Discovery of Earth’s Oldest Impact Crater in Australia: A Geologist’s Dream Come True!

We’ve found the oldest meteorite impact crater on Earth in the Pilbara region of Western Australia. This crater is over 3.5 billion years old, making it the most ancient one known, predating others by more than a billion years. Our findings are shared in Nature Communications.

The crater appeared exactly where we expected, lending support to a theory about how the Earth’s first continents were formed.

The planet’s oldest rocks emerged over 3 billion years ago and primarily exist in the cores of today’s continents. Although experts are divided on how these rocks formed, they are widely recognized as important for various chemical and biological processes on Earth.

Some geologists believe these ancient rocks came from hot plumes rising from Earth’s molten core, similar to how wax rises in a lava lamp. Others suggest that they formed through plate tectonic processes, where rocks push against and slide underneath each other.

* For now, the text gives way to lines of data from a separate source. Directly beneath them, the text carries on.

Lemma r_notify t ev k id P s Q : Inv P s -> (forall s', Inv P s' -> changes ∅ s s' -> Q s' tt) -> wp (notifyKeyspaceEvent t ev k id) s Q.
Proof.
  intros HI HQ. unfold notifyKeyspaceEvent. apply wp_bind, wp_get. destruct (_ =? 0); [apply wp_ret, HQ; [done | apply changes_refl]|].
  assert (forall (b : bool) ch msg s1 (Q1 : server -> unit -> Prop), Inv P s1 -> changes ∅ s s1 -> (forall s2, Inv P s2 -> changes ∅ s s2 -> Q1 s2 tt) ->
    wp (if b then _ ← pubsubPublishMessage ch msg; mret tt else mret tt) s1 Q1) as Hpub.
  { intros b ch msg s1 Q1 HI1 HC1 HQ1. destruct b; [|by apply wp_ret, HQ1]. apply wp_bind. eapply r_publish; [done|]. intros s2 n HI2 HC2.
    apply wp_ret, HQ1; [done | by eapply changes_trans0]. }
  apply wp_bind, Hpub; [done | apply changes_refl |]. intros s1 HI1 HC1. by apply Hpub.
Qed.

(** Signalling a key: its watchers are dirty. *)
Lemma dirty_evolves cl : client_evolves cl (with_flags (fun f => set_flag f REDIS_DIRTY_CAS) cl).
Proof.
  repeat split. intros b Hb. cbn [flags with_flags]. rewrite has_set_flag by done. rewrite (Z.eqb_sym REDIS_DIRTY_CAS b).
  by destruct (has_flag (flags cl) b), (b =? REDIS_DIRTY_CAS).
Qed.

Lemma r_mark_clients (l : list cid) P s : Inv P s -> (forall c', c' ∈ l -> is_Some (clients s !! c')) ->
  wp (for_each (fun c' => mod_client c' (with_flags (fun f => set_flag f REDIS_DIRTY_CAS))) l) s
    (fun s' _ => changes ∅ s s' /\ slots_to_keys s' = slots_to_keys s /\ forall c', c' ∈ l -> flagged s' c').
Proof.
  intros HI Hl. apply (wp_for_each _ (fun pre s' => changes ∅ s s' /\ slots_to_keys s' = slots_to_keys s /\ forall c', c' ∈ pre -> flagged s' c')).
  - split; [apply changes_refl|]. split; [done | set_solver].
  - intros pre c' post s1 -> (HC & Hs & Hf). destruct (evolves_live s s1 c') as [cl Hcl]; [apply HC | apply Hl; set_solver |].
    apply (wp_mod_client c' cl); [done|]. set (s2 := upd_clients _ s1).
    assert (changes ∅ s1 s2) as HC2 by (apply (changes_client s1 c' cl); [done | apply dirty_evolves | done..]).
    split; [by eapply changes_trans0|]. split; [done|]. intros c2 [H2|H2%list_elem_of_singleton]%elem_of_app.
    + eapply flagged_evolves; [apply HC2 | auto].
    + subst c2. eexists. split; [apply lookup_insert_eq|]. cbn [flags with_flags]. rewrite has_set_flag by done. apply orb_true_r.
  - intros s' H. exact H.
Qed.

Lemma r_signal_flags id k P s Q : Inv P s -> valid_db s0 id ->
  (forall s', Inv (P ∖ {[(id, k)]}) s' -> changes ∅ s s' -> (forall c', (c', (id, k)) ∈ W -> flagged s' c') -> Q s' tt) -> wp (signalModifiedKey id k) s Q.
Proof.
  intros HI Hv HQ. destruct (inv_db P s id HI Hv) as [db Hdb]. pose proof (ok_watch _ _ (inv_ok _ _ _ _ HI)) as [_ Hlive Hw].
  specialize (Hw id db Hdb k). unfold signalModifiedKey, touchWatchedKey. apply wp_bind, (wp_get_db id db); [done|].
  assert ((forall c', (c', (id, k)) ∉ W) -> wp (mret tt) s Q) as Hno.
  { intros Hn. apply wp_ret, HQ; [|apply changes_refl | intros c' Hx; by destruct (Hn c')].
    eapply Inv_signal; [done | apply changes_refl | done|]. intros c' Hx. by destruct (Hn c'). }
  destruct (_ =? 0) eqn:E0; zbool.
  { apply Hno. assert (watched_keys db = ∅) as Hem by (apply map_size_empty_iff; lia). rewrite Hem, lookup_empty in Hw. done. }
  destruct (watched_keys db !! k) as [l|]; [|by apply Hno]. destruct Hw as (_ & _ & Hin).
  eapply wp_mono; [eapply (r_mark_clients l P); [done|]|].
  - intros c' Hx. eapply Hlive. by apply Hin.
  - intros s' [] (HC & Hs & Hf). assert (forall c', (c', (id, k)) ∈ W -> flagged s' c') as Hf' by (intros c' Hx; by apply Hf, Hin).
    apply HQ; [|done..]. by eapply Inv_signal.
Qed.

Both ideas differ, but they share a common theme: the loss of heat from within the Earth.

We think differently. A few years ago, we proposed that the energy needed to create the continents in Pilbara came from large meteorite impacts. These impacts would have sent massive volumes of material flying and melted the surrounding rocks, leading to the formation of thick volcanic blobs that became part of the continental crust.

Our earlier evidence relied on the chemical makeup of tiny zircon crystals, but we needed more visible proof to convince fellow geologists. Thus, in May 2021, we traveled from Perth for two weeks of fieldwork with the Geological Survey of Western Australia (GSWA) to search for the crater.

We started by looking at a unique rock layer called the Antarctic Creek Member, which forms the sides of a large dome about 20 kilometers wide. This layer is around 20 meters thick and mainly consists of sedimentary rocks amid basaltic lava. It also contains small spherules—tiny droplets created during impacts—that can come from anywhere on Earth.

After studying GSWA maps and aerial photos, we identified promising sites in the Pilbara and split up to explore the area, hoping to find evidence of the crater.

When we reconvened, we were thrilled to discover that each of us had found shatter cones.

Shatter cones are unique, branching structures formed only by meteorite impacts. They visually reveal the shock from these collisions, standing out like natural sculptures in the landscape.

Remarkably, it turned out that we were indeed on the floor of a colossal, ancient impact crater. Though we took some photographs and collected samples, we had to move on. Our main concern was determining the age of these shatter cones to confirm if we had truly found Earth’s oldest crater.

After further studies, we returned to the site in May 2024 for an extended examination. Shatter cones were plentiful, and we traced them across the Antarctic Creek Member for hundreds of meters. Our research indicated that a thick layer of basalt above them showed no signs of impact shock, confirming that the impact must align with the age of the Antarctic Member, which is 3.5 billion years old.

With this information, we confirmed that our discovery was indeed the oldest impact crater on Earth. This bolstered our theories about the formation of the continents.

Serendipity plays a key role in science. Other than the Traditional Owners, the Nyamal people, it’s likely that no geologist had seen these remarkable features since their formation. Like others before us, we argue that meteorite impacts are crucial to understanding our planet’s geological history, just as they are on our moon and other celestial bodies.

There may still be many ancient craters hidden within the cores of other continents. Discovering and studying them could revolutionize our understanding of early Earth and how giant impacts influenced both the land we inhabit and possibly the origins of life itself.